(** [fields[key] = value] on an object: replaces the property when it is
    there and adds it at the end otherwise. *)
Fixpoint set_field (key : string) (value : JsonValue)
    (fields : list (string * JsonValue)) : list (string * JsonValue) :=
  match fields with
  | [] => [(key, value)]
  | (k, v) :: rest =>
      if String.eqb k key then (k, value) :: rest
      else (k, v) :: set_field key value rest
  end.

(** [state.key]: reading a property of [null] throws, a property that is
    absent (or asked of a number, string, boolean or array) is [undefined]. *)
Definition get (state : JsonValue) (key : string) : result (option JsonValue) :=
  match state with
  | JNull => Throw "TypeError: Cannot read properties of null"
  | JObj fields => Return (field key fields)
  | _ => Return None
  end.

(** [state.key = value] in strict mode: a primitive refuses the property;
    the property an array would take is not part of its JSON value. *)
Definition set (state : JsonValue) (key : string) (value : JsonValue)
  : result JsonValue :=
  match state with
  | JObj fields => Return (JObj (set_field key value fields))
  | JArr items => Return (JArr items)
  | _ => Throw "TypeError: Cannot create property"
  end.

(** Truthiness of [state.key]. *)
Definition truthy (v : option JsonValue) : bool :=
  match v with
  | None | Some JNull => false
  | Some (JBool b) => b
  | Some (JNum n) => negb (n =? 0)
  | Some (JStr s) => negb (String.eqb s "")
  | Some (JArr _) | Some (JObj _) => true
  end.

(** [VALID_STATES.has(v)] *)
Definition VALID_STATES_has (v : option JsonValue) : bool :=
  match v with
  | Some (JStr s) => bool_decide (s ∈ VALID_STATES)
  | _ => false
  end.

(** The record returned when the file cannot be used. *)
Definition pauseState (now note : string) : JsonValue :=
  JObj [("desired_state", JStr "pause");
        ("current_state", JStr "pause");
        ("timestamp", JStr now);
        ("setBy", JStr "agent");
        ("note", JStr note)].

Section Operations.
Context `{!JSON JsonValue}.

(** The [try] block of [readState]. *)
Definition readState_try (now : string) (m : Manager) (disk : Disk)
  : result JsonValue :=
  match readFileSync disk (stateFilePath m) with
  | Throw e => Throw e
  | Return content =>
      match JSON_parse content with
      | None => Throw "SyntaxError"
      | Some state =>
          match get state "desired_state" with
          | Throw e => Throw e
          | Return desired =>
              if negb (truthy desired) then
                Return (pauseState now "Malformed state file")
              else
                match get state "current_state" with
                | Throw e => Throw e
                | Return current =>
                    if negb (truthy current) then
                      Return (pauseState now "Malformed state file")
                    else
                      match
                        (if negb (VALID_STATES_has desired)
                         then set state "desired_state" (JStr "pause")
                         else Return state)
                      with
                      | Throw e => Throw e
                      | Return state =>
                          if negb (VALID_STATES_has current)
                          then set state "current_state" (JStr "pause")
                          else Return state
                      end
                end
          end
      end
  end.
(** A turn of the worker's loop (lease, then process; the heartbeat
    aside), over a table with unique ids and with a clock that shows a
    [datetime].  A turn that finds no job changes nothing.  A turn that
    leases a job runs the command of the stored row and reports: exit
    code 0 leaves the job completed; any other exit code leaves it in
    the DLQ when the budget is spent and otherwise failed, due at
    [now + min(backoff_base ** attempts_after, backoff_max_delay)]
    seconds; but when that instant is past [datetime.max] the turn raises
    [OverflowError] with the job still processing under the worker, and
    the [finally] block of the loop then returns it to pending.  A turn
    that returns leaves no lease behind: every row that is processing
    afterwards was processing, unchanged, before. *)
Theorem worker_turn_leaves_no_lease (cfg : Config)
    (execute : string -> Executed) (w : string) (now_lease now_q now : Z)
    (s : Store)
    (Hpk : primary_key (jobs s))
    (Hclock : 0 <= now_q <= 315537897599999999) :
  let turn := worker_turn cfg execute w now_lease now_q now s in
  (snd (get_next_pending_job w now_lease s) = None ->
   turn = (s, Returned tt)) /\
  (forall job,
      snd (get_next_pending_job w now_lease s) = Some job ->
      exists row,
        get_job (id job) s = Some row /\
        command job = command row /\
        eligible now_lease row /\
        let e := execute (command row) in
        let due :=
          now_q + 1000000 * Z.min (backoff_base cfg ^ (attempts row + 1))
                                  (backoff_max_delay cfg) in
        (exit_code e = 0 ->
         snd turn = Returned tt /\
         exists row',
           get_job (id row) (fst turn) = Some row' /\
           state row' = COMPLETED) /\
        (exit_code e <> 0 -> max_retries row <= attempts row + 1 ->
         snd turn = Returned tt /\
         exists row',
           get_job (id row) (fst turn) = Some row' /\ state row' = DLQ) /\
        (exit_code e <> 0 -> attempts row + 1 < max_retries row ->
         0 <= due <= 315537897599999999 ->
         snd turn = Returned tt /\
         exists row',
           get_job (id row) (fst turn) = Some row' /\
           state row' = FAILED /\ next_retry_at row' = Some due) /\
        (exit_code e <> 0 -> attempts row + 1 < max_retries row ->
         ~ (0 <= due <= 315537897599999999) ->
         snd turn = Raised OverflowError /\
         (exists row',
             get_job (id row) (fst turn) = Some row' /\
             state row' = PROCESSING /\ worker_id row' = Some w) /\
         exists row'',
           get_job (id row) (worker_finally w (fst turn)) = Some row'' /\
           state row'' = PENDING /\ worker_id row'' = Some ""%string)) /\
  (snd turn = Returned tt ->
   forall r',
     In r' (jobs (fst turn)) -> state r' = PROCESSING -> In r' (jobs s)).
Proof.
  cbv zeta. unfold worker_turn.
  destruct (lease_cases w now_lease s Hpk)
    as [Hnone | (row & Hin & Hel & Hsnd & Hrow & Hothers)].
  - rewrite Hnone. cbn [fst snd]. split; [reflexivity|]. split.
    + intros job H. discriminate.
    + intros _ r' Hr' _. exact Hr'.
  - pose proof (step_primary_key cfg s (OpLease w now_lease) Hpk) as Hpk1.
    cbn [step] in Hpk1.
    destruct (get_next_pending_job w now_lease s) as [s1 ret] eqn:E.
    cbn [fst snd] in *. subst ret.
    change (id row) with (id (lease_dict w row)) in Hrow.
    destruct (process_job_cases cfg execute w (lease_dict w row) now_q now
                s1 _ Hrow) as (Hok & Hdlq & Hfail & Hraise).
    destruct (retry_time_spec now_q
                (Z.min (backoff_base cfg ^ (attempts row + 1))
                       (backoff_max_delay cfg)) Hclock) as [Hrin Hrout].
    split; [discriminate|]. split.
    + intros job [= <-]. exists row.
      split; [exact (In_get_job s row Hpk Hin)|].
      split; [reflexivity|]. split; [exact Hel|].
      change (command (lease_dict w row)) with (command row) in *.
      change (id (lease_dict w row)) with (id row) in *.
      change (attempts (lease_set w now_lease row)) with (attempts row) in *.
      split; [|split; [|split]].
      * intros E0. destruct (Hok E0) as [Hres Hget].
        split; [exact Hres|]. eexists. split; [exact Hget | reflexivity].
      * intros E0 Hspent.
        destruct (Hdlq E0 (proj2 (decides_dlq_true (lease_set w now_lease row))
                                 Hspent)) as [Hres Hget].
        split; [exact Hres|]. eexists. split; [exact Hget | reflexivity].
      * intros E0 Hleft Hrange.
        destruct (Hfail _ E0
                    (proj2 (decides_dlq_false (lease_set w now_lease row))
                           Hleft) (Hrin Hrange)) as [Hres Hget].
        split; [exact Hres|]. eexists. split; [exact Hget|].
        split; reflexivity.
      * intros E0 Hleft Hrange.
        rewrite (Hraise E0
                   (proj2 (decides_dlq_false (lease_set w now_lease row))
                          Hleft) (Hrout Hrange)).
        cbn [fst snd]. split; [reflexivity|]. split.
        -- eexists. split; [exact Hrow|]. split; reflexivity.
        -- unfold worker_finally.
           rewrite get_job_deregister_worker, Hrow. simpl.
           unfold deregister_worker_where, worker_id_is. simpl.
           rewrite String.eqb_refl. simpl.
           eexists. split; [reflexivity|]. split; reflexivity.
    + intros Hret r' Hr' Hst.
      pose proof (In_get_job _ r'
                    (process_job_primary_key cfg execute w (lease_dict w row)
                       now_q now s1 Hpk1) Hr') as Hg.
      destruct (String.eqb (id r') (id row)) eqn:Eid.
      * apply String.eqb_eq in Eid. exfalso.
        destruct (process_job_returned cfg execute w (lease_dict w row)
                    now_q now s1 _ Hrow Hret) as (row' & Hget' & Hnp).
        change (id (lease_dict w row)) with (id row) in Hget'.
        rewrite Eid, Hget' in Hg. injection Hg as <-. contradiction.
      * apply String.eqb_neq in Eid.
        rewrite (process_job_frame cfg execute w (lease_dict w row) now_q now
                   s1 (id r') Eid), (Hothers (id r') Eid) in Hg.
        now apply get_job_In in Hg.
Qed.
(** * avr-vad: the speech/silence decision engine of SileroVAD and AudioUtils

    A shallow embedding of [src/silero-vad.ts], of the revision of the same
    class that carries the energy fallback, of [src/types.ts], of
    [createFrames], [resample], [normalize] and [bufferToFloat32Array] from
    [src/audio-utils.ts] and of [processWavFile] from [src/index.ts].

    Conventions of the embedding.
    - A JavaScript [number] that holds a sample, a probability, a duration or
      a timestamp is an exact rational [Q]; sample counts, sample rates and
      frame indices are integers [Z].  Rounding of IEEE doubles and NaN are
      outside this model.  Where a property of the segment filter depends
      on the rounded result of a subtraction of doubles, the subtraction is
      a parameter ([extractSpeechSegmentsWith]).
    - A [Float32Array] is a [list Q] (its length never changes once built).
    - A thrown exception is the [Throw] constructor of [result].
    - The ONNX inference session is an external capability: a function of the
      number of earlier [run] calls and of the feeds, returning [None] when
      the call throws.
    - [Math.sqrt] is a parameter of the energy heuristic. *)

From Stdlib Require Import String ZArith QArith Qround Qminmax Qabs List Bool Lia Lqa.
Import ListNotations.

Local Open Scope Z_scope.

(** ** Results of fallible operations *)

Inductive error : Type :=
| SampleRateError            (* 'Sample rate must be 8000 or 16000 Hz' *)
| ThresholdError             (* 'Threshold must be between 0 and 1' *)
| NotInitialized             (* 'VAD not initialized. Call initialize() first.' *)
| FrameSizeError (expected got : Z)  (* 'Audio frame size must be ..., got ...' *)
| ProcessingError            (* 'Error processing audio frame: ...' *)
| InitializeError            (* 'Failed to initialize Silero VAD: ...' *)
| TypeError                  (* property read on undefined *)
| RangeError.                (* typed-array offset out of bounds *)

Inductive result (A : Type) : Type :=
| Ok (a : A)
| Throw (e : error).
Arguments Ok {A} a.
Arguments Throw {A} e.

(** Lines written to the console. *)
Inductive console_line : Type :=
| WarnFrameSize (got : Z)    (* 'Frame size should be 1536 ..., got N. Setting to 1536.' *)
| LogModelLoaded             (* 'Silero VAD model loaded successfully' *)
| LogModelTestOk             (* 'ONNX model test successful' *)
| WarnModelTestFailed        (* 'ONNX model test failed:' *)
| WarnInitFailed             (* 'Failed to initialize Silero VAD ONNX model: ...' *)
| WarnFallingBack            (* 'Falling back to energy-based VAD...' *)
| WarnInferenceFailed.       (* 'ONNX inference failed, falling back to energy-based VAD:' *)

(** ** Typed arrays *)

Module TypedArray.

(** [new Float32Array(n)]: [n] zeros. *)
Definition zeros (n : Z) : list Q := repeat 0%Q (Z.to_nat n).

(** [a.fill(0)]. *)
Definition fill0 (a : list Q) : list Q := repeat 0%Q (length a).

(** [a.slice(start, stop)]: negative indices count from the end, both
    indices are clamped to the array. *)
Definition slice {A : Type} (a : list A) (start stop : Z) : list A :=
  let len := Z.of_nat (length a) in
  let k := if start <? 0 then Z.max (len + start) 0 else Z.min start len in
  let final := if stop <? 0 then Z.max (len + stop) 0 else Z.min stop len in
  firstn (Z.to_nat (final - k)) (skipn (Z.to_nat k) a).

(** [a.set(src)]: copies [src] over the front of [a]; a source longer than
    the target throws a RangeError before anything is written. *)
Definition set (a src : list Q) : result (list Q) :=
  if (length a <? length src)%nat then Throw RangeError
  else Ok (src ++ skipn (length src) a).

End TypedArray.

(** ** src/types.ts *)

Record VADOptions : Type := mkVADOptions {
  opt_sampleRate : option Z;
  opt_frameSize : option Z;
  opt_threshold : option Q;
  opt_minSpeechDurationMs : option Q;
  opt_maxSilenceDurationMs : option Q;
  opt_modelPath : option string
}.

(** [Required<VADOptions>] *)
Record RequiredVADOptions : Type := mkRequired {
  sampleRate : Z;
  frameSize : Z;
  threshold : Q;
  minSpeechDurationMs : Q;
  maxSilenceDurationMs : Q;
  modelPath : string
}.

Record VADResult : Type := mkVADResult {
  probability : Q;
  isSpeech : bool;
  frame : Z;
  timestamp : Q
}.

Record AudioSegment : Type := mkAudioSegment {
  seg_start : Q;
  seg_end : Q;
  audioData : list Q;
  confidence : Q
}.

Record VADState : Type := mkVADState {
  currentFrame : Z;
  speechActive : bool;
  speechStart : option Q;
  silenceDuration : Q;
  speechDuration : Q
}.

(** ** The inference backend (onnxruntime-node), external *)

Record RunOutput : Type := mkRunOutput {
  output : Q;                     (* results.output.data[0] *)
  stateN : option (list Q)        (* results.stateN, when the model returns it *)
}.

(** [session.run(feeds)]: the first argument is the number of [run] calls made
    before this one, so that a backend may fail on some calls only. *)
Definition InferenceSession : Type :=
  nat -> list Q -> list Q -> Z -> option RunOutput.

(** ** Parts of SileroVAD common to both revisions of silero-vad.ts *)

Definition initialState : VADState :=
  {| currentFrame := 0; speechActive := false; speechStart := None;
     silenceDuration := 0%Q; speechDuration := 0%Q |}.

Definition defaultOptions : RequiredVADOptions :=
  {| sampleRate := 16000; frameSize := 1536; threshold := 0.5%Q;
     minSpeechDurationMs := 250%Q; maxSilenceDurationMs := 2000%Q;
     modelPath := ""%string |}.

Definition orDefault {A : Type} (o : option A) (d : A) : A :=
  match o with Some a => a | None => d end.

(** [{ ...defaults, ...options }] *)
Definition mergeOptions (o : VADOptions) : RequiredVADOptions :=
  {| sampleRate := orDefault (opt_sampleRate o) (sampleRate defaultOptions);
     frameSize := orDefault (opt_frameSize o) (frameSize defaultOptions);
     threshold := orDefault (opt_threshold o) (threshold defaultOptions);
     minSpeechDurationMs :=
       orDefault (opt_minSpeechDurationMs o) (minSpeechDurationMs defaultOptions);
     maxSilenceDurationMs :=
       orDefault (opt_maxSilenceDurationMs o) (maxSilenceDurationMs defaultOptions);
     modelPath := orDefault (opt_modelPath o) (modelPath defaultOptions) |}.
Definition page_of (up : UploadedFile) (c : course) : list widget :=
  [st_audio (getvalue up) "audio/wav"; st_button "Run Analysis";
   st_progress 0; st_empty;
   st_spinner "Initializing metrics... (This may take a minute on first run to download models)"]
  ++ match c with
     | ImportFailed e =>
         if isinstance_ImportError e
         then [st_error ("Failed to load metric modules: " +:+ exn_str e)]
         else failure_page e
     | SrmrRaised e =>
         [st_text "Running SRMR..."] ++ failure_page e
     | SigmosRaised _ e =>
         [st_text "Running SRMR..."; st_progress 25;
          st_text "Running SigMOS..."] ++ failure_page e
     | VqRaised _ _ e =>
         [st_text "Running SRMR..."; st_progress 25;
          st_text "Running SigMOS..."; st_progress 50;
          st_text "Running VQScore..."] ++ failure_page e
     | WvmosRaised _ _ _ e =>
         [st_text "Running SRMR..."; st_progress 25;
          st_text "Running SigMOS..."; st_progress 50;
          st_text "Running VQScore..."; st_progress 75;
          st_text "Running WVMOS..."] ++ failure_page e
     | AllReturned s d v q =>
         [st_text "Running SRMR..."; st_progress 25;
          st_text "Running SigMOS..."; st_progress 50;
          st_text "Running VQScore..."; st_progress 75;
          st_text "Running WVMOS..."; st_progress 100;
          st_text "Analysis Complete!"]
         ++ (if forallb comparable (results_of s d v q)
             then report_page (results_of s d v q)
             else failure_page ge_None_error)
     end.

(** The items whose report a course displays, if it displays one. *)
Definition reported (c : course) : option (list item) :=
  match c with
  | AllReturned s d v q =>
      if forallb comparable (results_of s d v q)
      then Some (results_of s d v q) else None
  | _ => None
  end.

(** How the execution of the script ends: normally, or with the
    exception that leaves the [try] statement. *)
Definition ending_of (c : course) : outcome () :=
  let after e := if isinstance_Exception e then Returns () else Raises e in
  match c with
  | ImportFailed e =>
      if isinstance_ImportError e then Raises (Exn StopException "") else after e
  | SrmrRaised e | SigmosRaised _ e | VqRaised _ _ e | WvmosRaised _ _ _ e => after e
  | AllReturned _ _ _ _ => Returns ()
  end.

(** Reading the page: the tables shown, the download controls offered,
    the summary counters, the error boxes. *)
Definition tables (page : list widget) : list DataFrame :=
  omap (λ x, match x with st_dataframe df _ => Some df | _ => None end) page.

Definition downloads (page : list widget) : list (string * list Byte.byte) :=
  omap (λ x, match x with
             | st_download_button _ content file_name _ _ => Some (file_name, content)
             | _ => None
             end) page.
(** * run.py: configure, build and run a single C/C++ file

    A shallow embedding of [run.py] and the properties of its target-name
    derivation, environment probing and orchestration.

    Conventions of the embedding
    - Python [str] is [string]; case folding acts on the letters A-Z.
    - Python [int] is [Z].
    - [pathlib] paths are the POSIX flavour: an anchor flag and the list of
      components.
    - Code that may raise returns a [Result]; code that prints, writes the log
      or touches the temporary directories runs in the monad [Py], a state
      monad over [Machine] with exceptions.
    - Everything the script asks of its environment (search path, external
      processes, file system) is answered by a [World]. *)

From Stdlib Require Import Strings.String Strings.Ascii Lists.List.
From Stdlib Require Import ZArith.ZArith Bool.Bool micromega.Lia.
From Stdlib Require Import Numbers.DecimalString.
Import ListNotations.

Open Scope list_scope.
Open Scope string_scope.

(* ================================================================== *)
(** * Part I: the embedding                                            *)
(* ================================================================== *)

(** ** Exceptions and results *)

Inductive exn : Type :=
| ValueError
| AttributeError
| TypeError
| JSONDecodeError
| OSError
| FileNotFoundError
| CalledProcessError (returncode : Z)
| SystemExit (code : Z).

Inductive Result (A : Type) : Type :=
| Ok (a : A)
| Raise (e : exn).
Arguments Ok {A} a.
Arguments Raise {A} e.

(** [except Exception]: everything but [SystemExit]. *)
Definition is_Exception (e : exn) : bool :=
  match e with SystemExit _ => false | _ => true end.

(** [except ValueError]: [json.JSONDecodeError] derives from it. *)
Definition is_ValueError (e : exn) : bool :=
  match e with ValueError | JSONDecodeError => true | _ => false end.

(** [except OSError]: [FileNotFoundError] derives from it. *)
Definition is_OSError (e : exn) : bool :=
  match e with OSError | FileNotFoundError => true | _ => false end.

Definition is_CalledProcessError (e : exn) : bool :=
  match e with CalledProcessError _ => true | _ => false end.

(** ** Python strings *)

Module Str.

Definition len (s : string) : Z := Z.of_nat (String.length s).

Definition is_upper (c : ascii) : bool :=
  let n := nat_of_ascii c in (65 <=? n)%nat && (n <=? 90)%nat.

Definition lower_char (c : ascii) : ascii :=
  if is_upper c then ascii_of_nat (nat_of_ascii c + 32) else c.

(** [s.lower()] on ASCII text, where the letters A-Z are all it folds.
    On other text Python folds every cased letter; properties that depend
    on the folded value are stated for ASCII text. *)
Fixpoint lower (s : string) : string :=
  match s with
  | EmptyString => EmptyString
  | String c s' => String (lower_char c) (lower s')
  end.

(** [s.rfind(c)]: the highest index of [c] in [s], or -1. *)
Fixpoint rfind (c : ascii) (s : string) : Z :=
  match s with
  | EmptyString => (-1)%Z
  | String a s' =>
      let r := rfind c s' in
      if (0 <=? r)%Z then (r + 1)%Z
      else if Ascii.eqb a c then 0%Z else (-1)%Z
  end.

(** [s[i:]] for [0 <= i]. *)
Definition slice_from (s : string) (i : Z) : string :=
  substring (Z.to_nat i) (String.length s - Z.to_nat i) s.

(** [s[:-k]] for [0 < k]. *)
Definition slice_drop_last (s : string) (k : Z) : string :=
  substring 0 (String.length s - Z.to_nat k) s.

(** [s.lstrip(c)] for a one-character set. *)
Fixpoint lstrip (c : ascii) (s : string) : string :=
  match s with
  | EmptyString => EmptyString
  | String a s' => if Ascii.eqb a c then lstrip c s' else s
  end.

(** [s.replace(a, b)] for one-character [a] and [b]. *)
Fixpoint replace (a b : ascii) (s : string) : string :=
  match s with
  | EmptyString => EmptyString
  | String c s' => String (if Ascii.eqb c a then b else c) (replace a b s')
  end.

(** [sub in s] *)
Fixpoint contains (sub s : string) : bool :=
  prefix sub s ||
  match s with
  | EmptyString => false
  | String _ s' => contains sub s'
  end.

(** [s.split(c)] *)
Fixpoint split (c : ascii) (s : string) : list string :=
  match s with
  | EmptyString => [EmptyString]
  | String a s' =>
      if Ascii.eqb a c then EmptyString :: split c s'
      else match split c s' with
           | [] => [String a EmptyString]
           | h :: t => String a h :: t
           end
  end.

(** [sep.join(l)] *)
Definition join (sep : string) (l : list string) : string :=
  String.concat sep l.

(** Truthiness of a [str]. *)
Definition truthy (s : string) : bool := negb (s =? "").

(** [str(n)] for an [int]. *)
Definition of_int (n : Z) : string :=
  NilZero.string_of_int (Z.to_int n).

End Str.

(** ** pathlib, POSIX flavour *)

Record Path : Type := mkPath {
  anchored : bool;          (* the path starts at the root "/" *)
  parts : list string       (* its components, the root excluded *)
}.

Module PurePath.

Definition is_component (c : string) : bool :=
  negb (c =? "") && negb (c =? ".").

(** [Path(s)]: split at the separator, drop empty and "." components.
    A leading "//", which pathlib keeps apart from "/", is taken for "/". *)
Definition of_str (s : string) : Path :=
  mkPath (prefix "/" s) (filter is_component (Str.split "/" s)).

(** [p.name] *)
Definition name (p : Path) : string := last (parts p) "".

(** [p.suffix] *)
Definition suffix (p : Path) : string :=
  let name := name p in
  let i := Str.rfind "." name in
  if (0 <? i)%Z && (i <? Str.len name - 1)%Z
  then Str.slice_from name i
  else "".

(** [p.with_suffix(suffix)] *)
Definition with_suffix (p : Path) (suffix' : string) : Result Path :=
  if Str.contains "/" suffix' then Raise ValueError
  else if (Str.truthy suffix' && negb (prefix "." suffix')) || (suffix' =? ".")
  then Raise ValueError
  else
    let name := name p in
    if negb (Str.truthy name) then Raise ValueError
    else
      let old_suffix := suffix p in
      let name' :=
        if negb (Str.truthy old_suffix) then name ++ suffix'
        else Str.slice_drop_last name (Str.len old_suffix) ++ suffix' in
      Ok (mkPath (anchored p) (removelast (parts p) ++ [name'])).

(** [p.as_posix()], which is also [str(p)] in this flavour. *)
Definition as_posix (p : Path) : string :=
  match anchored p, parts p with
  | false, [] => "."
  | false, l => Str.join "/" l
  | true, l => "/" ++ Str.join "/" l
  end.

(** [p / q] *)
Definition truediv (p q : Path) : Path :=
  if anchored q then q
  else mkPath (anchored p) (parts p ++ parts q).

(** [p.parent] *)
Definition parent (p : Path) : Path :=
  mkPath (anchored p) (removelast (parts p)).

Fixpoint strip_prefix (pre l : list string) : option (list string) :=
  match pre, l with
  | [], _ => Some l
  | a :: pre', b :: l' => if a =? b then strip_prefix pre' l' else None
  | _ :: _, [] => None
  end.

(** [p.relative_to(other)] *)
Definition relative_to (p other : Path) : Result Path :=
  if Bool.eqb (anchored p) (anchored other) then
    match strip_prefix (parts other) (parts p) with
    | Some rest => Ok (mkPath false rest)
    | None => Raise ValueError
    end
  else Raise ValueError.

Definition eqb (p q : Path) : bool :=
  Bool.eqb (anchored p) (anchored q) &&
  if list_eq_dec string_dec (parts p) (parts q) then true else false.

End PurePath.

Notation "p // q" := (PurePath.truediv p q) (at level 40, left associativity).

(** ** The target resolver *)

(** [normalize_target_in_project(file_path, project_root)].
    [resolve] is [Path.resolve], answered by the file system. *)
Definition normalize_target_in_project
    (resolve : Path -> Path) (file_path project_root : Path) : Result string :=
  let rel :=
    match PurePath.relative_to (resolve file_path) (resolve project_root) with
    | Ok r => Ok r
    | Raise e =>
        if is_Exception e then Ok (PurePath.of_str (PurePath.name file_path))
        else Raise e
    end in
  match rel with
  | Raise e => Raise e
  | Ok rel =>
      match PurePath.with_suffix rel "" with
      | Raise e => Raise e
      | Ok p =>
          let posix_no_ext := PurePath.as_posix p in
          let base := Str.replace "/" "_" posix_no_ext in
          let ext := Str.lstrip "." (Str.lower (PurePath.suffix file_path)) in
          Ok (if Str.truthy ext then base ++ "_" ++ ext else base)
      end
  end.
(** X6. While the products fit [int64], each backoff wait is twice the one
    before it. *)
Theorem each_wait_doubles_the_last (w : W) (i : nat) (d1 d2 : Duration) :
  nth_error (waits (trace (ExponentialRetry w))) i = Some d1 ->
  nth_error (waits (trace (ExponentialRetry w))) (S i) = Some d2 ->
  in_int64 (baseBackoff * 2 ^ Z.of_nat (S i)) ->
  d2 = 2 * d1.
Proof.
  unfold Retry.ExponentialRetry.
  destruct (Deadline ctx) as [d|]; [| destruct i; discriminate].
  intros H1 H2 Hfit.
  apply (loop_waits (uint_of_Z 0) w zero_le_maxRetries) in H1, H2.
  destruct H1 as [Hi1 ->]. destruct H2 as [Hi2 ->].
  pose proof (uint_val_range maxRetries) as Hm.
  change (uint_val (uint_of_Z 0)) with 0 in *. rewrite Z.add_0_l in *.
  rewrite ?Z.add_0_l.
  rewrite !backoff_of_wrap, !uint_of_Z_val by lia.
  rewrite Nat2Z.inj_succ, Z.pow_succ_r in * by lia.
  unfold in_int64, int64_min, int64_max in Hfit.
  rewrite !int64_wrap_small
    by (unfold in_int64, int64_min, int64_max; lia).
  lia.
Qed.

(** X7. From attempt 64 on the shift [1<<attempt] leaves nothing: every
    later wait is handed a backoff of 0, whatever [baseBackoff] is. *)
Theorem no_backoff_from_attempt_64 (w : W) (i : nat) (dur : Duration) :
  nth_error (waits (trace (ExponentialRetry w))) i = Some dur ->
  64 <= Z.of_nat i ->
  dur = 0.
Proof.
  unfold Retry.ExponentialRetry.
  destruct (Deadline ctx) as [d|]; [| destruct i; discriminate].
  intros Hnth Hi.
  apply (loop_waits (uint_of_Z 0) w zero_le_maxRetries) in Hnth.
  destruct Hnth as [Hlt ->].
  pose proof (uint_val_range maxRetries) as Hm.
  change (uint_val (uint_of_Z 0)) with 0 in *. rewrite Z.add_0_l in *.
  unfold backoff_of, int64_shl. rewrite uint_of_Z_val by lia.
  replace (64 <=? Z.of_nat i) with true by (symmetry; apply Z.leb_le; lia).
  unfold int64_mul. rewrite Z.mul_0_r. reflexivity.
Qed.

--------------------------------

WORK TO COMPLETE → Every line above that holds "VqRaised" should be copied out.

SOLVED PROBLEM →
     | VqRaised _ _ e =>
  | SrmrRaised e | SigmosRaised _ e | VqRaised _ _ e | WvmosRaised _ _ _ e => after e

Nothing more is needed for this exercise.